The Middle East has lost fresh water reserves equivalent to the entire Dead Sea over the last ten years, data from NASA satellites shows.

A team using NASA’s Gravity Recovery and Climate Experiment (GRACE) satellites found that, between 2003 and 2010, parts of Turkey, Syria, Iraq and Iran along the Tigris and Euphrates river basins lost 144 cubic kilometers of its total stored fresh water.

That’s almost as much as in the Dead Sea, with the loss caused mainly by the pumping of groundwater from underground reservoirs.
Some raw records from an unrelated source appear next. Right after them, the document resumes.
(** * OceanDatabase: a shallow embedding of [ocean_db.py]

    The development follows the source file top to bottom: Python values and
    exceptions, the pandas batch ([DataFrame]) with the handful of operations
    [clean_data] uses, the SQLite connection with its implicit transaction,
    the importer and the query layer.  Theorems come after the definitions,
    one section per property of the specification. *)

From stdpp Require Import base strings gmap list numbers pretty sorting.
From Stdlib Require Import ZArith QArith Qcanon Lia Lqa.

Open Scope Z_scope.
Set Warnings "-register-all".

(** ** Python values and exceptions *)

(** A Python [float] (or an [int] used where a float is expected): every finite
    binary64 number is a rational, so comparisons against the integer literals
    of the source are exact on [Qc]. *)
Inductive pyfloat :=
| FNan
| FInf (neg : bool)
| FFin (q : Qc).

(** A scalar held by a DataFrame cell or bound to a SQL parameter.  [VNull]
    stands for NaN / None / NaT: pandas uses NaN for a missing cell, and
    sqlite3 stores a NaN parameter as NULL. *)
Inductive value :=
| VNull
| VFin (q : Qc)
| VInf (neg : bool)
| VStr (s : string)
| VTime (t : Z).

#[global] Instance pyfloat_eq_dec : EqDecision pyfloat.
Proof. solve_decision. Defined.

#[global] Instance value_eq_dec : EqDecision value.
Proof. solve_decision. Defined.

Inductive exn :=
| FileNotFoundError (path : string)
| KeyError (key : string)
| TypeError (msg : string)
| ValueError (msg : string)
| AttributeError (msg : string)
| ParserError (msg : string)
| OperationalError (msg : string)
| IntegrityError (msg : string)
| ProgrammingError (msg : string)
| OverflowError (msg : string).

(** The outcome of a Python call: a returned value or a raised exception. *)
Inductive result (A : Type) :=
| Ok (a : A)
| Raise (e : exn).
Arguments Ok {A} a.
Arguments Raise {A} e.

#[global] Instance result_ret : MRet result := fun A a => Ok a.
#[global] Instance result_bind : MBind result := fun A B f m =>
  match m with
  | Ok a => f a
  | Raise e => Raise e
  end.

Definition is_ok {A} (r : result A) : bool :=
  match r with Ok _ => true | Raise _ => false end.

(** [[f(x) for x in xs]], stopping at the first exception. *)
Fixpoint mapMr {A B} (f : A → result B) (xs : list A) : result (list B) :=
  match xs with
  | [] => Ok []
  | x :: xs' => y ← f x; ys ← mapMr f xs'; Ok (y :: ys)
  end.

(** Python truthiness of an optional string argument ([None] and [''] are
    false). *)
Definition truthy_str (s : option string) : bool :=
  match s with
  | Some s => negb (bool_decide (s = ""))
  | None => false
  end.

(** ** Region classifier *)

Module Region.

(** [k <= x] for an integer literal [k]; any comparison with NaN is False. *)
Definition int_le (k : Z) (x : pyfloat) : bool :=
  match x with
  | FNan => false
  | FInf neg => negb neg
  | FFin q => bool_decide (Qc_of_Z k ≤ q)%Qc
  end.

(** [x <= k] for an integer literal [k]. *)
Definition le_int (x : pyfloat) (k : Z) : bool :=
  match x with
  | FNan => false
  | FInf neg => neg
  | FFin q => bool_decide (q ≤ Qc_of_Z k)%Qc
  end.

(** [lo <= x <= hi], Python's chained comparison. *)
Definition between (lo : Z) (x : pyfloat) (hi : Z) : bool :=
  int_le lo x && le_int x hi.

(** [get_ocean_region(lat, lon, region_mapping)]: the mapping argument is
    never read, so it is left out of the embedding. *)
Definition get_ocean_region (lat lon : pyfloat) : string :=
  if between (-30) lat 60 && between (-180) lon (-30) then "Atlantic Ocean"
  else if between (-30) lat 60 && between 30 lon 180 then "Pacific Ocean"
  else if between (-30) lat 30 && between 20 lon 120 then "Indian Ocean"
  else if int_le 60 lat then "Arctic Ocean"
  else if le_int lat (-30) then "Southern Ocean"
  else "Unknown".

(** The specification's reading: an ordered table of tests, first match
    wins, ["Unknown"] when none matches. *)
Definition region_tests : list ((pyfloat → pyfloat → bool) * string) :=
  [ (λ lat lon, between (-30) lat 60 && between (-180) lon (-30), "Atlantic Ocean");
    (λ lat lon, between (-30) lat 60 && between 30 lon 180, "Pacific Ocean");
    (λ lat lon, between (-30) lat 30 && between 20 lon 120, "Indian Ocean");
    (λ lat _, int_le 60 lat, "Arctic Ocean");
    (λ lat _, le_int lat (-30), "Southern Ocean") ].

Fixpoint first_match (tests : list ((pyfloat → pyfloat → bool) * string))
    (lat lon : pyfloat) : string :=
  match tests with
  | [] => "Unknown"
  | (test, label) :: rest =>
      if test lat lon then label else first_match rest lat lon
  end.

Definition region_labels : list string :=
  [ "Atlantic Ocean"; "Pacific Ocean"; "Indian Ocean"; "Arctic Ocean";
    "Southern Ocean"; "Unknown" ].

(** A coordinate given as an integer literal, as in the specification's
    examples. *)
Definition coord (k : Z) : pyfloat := FFin (Qc_of_Z k).

End Region.

(** ** The pandas batch *)

Module Pandas.

(** What the embedding takes from pandas as given.  [to_datetime col] is
    [pd.to_datetime(col, errors='coerce')] on a whole column: entry [n] is
    [Some t] when cell [n] parses to the timestamp [t] and [None] (NaT) when
    it does not; it works column-wise because pandas infers the format from
    the column.  [frame_setitem_raises] tells whether assigning a DataFrame
    to a single column raises [ValueError] (it does in recent releases); this
    matters only when [apply] runs on a batch without rows. *)
Class PandasLib := {
  to_datetime : list value → list (option Z);
  frame_setitem_raises : bool
}.

(** A batch: the column labels and the rows, each a map from column label to
    cell, with its index label. *)
Record DataFrame := {
  df_columns : list string;
  df_rows : list (Z * gmap string value)
}.

Definition cell (r : gmap string value) (c : string) : value :=
  default VNull (r !! c).

Definition notna (v : value) : bool := negb (bool_decide (v = VNull)).

(** [len(df)] *)
Definition len (df : DataFrame) : Z := Z.of_nat (length (df_rows df)).

(** [df[c]]: the column as a list of cells. *)
Definition getitem (df : DataFrame) (c : string) : result (list value) :=
  if bool_decide (c ∈ df_columns df)
  then Ok (map (λ ir, cell ir.2 c) (df_rows df))
  else Raise (KeyError c).

(** [df.dropna(subset=cols)]: a label outside the columns is a [KeyError]. *)
Definition dropna (subset : list string) (df : DataFrame) : result DataFrame :=
  match filter (λ c, c ∉ df_columns df) subset with
  | [] =>
      Ok {| df_columns := df_columns df;
            df_rows := filter (λ ir, forallb (λ c, notna (cell ir.2 c)) subset = true)
                              (df_rows df) |}
  | c :: _ => Raise (KeyError c)
  end.

(** [v >= k] and [v <= k] on one cell, [k] an integer literal.  NaN compares
    False; a string or a timestamp against an int is a [TypeError]. *)
Definition ge_int (v : value) (k : Z) : result bool :=
  match v with
  | VNull => Ok false
  | VFin q => Ok (bool_decide (Qc_of_Z k ≤ q)%Qc)
  | VInf neg => Ok (negb neg)
  | VStr _ | VTime _ => Raise (TypeError "'>=' not supported")
  end.

Definition le_int (v : value) (k : Z) : result bool :=
  match v with
  | VNull => Ok false
  | VFin q => Ok (bool_decide (q ≤ Qc_of_Z k)%Qc)
  | VInf neg => Ok neg
  | VStr _ | VTime _ => Raise (TypeError "'<=' not supported")
  end.

(** [df[mask]] *)
Fixpoint mask_rows {A} (xs : list A) (mask : list bool) : list A :=
  match xs, mask with
  | x :: xs', b :: mask' =>
      if b then x :: mask_rows xs' mask' else mask_rows xs' mask'
  | _, _ => []
  end.

(** [df[(df[c] >= lo) & (df[c] <= hi)]] *)
Definition filter_range (df : DataFrame) (c : string) (lo hi : Z)
    : result DataFrame :=
  col ← getitem df c;
  ge ← mapMr (λ v, ge_int v lo) col;
  col' ← getitem df c;
  le ← mapMr (λ v, le_int v hi) col';
  Ok {| df_columns := df_columns df;
        df_rows := mask_rows (df_rows df) (zip_with andb ge le) |}.

(** [df[c] = col]: cell by cell; the column label is added when new. *)
Definition setitem (df : DataFrame) (c : string) (col : list value) : DataFrame :=
  {| df_columns := if bool_decide (c ∈ df_columns df) then df_columns df
                   else df_columns df ++ [c];
     df_rows := zip_with (λ ir v, (ir.1, <[c := v]> ir.2)) (df_rows df) col |}.

Definition datetime_cell (p : option Z) : value :=
  match p with
  | Some t => VTime t
  | None => VNull
  end.

Section clean.
Context `{PandasLib}.

(** The first block of [clean_data]: the rules of the data kind. *)
Definition drop_missing (df : DataFrame) (data_type : string) : result DataFrame :=
  if bool_decide (data_type = "floats") then
    df ← dropna ["float_id"; "latitude"; "longitude"] df;
    df ← filter_range df "latitude" (-90) 90;
    filter_range df "longitude" (-180) 180
  else if bool_decide (data_type ∈ ["temperature"; "salinity"; "oxygen"]) then
    dropna ["float_id"; "measurement_date"] df
  else Ok df.

(** The second block: convert the date column when there is one. *)
Definition convert_dates (df : DataFrame) : result DataFrame :=
  if bool_decide ("measurement_date" ∈ df_columns df) then
    col ← getitem df "measurement_date";
    dropna ["measurement_date"]
      (setitem df "measurement_date" (datetime_cell <$> to_datetime col))
  else Ok df.

(** [clean_data(df, data_type)] *)
Definition clean_data (df : DataFrame) (data_type : string) : result DataFrame :=
  df ← drop_missing df data_type;
  convert_dates df.

End clean.

(** A small instance for the worked examples, which give their dates as
    numbers: a number is read as an offset from the epoch (its fraction cut
    off), a timestamp is kept, and a text that is no date does not parse.
    It stands for pandas only on such columns. *)
Definition epoch_to_datetime (col : list value) : list (option Z) :=
  map (λ v, match v with
            | VFin q => Some (Qnum (this q) ÷ Z.pos (Qden (this q)))
            | VTime t => Some t
            | _ => None
            end) col.

Definition epoch_pandas : PandasLib :=
  {| to_datetime := epoch_to_datetime; frame_setitem_raises := false |}.

End Pandas.

(** ** State and exceptions *)

(** A method that reads and updates a state [S] and either returns or raises.
    The state reached when an exception is raised is kept: an [except] block
    runs from there. *)
Definition M (S A : Type) : Type := S → result A * S.

#[global] Instance M_ret {S} : MRet (M S) := λ A a s, (Ok a, s).
#[global] Instance M_bind {S} : MBind (M S) := λ A B f m s,
  match m s with
  | (Ok a, s') => f a s'
  | (Raise e, s') => (Raise e, s')
  end.

Definition raise {S A} (e : exn) : M S A := λ s, (Raise e, s).
Definition lift {S A} (r : result A) : M S A := λ s, (r, s).
Definition gets {S A} (f : S → A) : M S A := λ s, (Ok (f s), s).
Definition modify {S} (f : S → S) : M S unit := λ s, (Ok tt, f s).

(** [try: body  except Exception as e: handler(e)] *)
Definition try_except {S A} (body : M S A) (handler : exn → M S A) : M S A :=
  λ s, match body s with
       | (Ok a, s') => (Ok a, s')
       | (Raise e, s') => handler e s'
       end.

(** [for x in xs: f(x)] *)
Fixpoint forM_ {S B} (xs : list B) (f : B → M S unit) : M S unit :=
  match xs with
  | [] => mret tt
  | x :: xs' => _ ← f x; forM_ xs' f
  end.

(** ** The SQLite store *)

Module Sqlite.

Record ColumnDef := {
  cd_name : string;
  cd_notnull : bool;             (* NOT NULL *)
  cd_default : option value;     (* DEFAULT literal *)
  cd_rowid : bool                (* INTEGER PRIMARY KEY AUTOINCREMENT *)
}.

Record Table := {
  t_columns : list ColumnDef;
  t_unique : list string;        (* columns declared UNIQUE *)
  t_rows : list (gmap string value);
  t_seq : Z                      (* largest rowid handed out so far *)
}.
“GRACE data show an alarming rate of decrease in total water storage in the Tigris and Euphrates river basins, which currently have the second fastest rate of groundwater storage loss on Earth, after India,” says Jay Famiglietti of UC Irvine.

“The rate was especially striking after the 2007 drought. Meanwhile, demand for freshwater continues to rise, and the region does not coordinate its water management because of different interpretations of international laws.”

Famiglietti  describes GRACE as ‘like having a giant scale in the sky’. Within a given region, rising or falling water reserves alter Earth’s mass, influencing how strong the local gravitational attraction is. By periodically measuring gravity regionally, GRACE reveals how much each region’s water storage changes over time.

“GRACE really is the only way we can estimate groundwater storage changes from space right now,” Famiglietti said.

The team calculated that about one-fifth of the water losses resulted from soil drying up and snowpack shrinking, partly because of a drought in 2007. Loss of surface water from lakes and reservoirs accounted for about another fifth of the losses. However, the majority of the water lost – around 90 cubic kilometers- was due to a loss of groundwater.

“That’s enough water to meet the needs of tens of millions to more than a hundred million people in the region each year, depending on regional water use standards and availability,” said Famiglietti.

After the 2007 drought, the Iraqi government drilled about 1,000 wells – and private landowners a lot more.

“The Middle East just does not have that much water to begin with, and it’s a part of the world that will be experiencing less rainfall with climate change,” said Famiglietti. “Those dry areas are getting dryer. The Middle East and the world’s other arid regions need to manage available water resources as best they can.”

Study co-author Matt Rodell of Goddard adds that it’s worth remembering that groundwater is being extracted unsustainably in parts of the United States, as well.

“Groundwater is like your savings account,” he says. “It’s okay to draw it down when you need it, but if it’s not replenished, eventually it will be gone.”